Dataset entries:
···

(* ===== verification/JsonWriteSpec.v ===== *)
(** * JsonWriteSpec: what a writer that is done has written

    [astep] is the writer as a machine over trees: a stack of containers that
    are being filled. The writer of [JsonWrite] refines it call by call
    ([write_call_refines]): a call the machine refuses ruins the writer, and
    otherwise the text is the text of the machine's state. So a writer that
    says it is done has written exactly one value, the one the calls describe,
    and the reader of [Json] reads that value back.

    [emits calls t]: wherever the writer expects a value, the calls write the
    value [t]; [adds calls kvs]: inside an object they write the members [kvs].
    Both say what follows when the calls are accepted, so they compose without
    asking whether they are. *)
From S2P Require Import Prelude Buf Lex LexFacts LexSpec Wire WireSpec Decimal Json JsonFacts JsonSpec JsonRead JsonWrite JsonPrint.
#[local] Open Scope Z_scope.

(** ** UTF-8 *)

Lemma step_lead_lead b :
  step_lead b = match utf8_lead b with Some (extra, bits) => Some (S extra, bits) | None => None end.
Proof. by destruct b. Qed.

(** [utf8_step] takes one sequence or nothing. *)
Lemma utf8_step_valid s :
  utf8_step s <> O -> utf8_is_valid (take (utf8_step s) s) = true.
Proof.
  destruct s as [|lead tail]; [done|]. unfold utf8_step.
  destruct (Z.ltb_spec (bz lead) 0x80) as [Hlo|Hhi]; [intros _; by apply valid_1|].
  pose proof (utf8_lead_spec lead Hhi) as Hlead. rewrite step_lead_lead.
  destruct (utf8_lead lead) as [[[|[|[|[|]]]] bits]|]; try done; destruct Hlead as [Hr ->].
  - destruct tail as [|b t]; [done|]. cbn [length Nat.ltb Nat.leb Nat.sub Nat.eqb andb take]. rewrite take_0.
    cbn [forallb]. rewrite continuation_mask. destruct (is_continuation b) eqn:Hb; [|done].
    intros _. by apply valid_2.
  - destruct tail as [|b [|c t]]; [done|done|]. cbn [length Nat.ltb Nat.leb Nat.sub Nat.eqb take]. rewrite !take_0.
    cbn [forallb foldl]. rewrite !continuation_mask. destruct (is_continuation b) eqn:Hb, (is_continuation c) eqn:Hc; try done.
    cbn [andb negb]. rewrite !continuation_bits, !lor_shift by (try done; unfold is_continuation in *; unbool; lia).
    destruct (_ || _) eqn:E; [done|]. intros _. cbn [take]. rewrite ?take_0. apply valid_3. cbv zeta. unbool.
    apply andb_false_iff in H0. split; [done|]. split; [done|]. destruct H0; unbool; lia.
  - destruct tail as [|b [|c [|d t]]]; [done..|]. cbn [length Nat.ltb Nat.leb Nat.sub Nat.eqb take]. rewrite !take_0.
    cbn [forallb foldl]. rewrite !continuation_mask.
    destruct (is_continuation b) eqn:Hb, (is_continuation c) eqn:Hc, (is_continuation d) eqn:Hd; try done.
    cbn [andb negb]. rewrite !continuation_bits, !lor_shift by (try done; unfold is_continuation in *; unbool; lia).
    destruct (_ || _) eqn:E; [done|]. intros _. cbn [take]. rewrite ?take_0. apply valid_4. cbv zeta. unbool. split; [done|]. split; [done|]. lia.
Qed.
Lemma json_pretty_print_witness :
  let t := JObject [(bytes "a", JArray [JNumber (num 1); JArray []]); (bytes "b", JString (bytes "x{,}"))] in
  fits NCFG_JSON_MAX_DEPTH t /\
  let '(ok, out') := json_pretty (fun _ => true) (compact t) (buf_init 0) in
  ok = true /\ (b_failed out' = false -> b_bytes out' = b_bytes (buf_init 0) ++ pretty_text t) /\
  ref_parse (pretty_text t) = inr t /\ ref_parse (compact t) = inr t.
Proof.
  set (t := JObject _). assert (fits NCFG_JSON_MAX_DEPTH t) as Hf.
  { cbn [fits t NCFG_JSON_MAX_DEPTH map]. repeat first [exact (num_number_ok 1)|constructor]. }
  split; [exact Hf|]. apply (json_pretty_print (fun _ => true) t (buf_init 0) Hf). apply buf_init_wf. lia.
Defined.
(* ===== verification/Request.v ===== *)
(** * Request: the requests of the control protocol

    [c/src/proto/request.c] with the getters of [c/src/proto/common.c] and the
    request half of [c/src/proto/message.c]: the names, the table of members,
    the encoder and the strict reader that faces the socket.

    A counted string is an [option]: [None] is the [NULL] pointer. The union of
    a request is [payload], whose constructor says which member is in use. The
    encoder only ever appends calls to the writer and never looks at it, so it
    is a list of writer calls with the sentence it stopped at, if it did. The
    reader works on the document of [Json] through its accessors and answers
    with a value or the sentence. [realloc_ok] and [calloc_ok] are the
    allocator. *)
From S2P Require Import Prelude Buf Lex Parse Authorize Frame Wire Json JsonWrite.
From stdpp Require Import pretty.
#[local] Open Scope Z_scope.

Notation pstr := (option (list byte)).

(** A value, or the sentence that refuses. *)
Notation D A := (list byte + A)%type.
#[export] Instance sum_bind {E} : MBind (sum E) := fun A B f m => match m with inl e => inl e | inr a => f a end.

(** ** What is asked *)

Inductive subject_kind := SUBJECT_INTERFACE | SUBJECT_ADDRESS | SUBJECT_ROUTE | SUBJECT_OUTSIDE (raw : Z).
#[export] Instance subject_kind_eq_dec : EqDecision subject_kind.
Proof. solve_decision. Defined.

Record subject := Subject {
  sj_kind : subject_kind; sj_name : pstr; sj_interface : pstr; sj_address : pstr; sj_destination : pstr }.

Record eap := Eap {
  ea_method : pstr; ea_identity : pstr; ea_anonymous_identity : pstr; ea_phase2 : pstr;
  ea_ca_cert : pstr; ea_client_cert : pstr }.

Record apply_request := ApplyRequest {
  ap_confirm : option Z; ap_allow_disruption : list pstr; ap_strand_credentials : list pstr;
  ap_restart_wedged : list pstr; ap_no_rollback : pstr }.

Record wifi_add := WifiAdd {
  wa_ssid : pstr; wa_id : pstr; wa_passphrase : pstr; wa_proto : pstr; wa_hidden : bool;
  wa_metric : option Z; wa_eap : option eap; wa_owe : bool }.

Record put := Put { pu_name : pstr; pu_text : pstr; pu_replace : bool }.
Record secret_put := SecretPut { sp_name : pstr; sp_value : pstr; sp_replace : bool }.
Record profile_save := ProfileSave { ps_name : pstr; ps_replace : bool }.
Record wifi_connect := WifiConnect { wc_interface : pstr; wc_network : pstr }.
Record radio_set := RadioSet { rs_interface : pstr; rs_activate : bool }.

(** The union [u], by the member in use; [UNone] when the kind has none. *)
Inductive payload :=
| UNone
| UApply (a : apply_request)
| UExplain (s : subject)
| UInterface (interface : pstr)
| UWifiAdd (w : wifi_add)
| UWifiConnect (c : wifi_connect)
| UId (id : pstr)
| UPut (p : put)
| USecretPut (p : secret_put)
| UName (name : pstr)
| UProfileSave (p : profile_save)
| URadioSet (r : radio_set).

···

EXERCISE DETAILS: Where a line contains "(p : profile_save)", begin there and output each line through the end of the data above, exactly; give no other lines.

EXPECTED OUTPUT:
| UProfileSave (p : profile_save)
| URadioSet (r : radio_set).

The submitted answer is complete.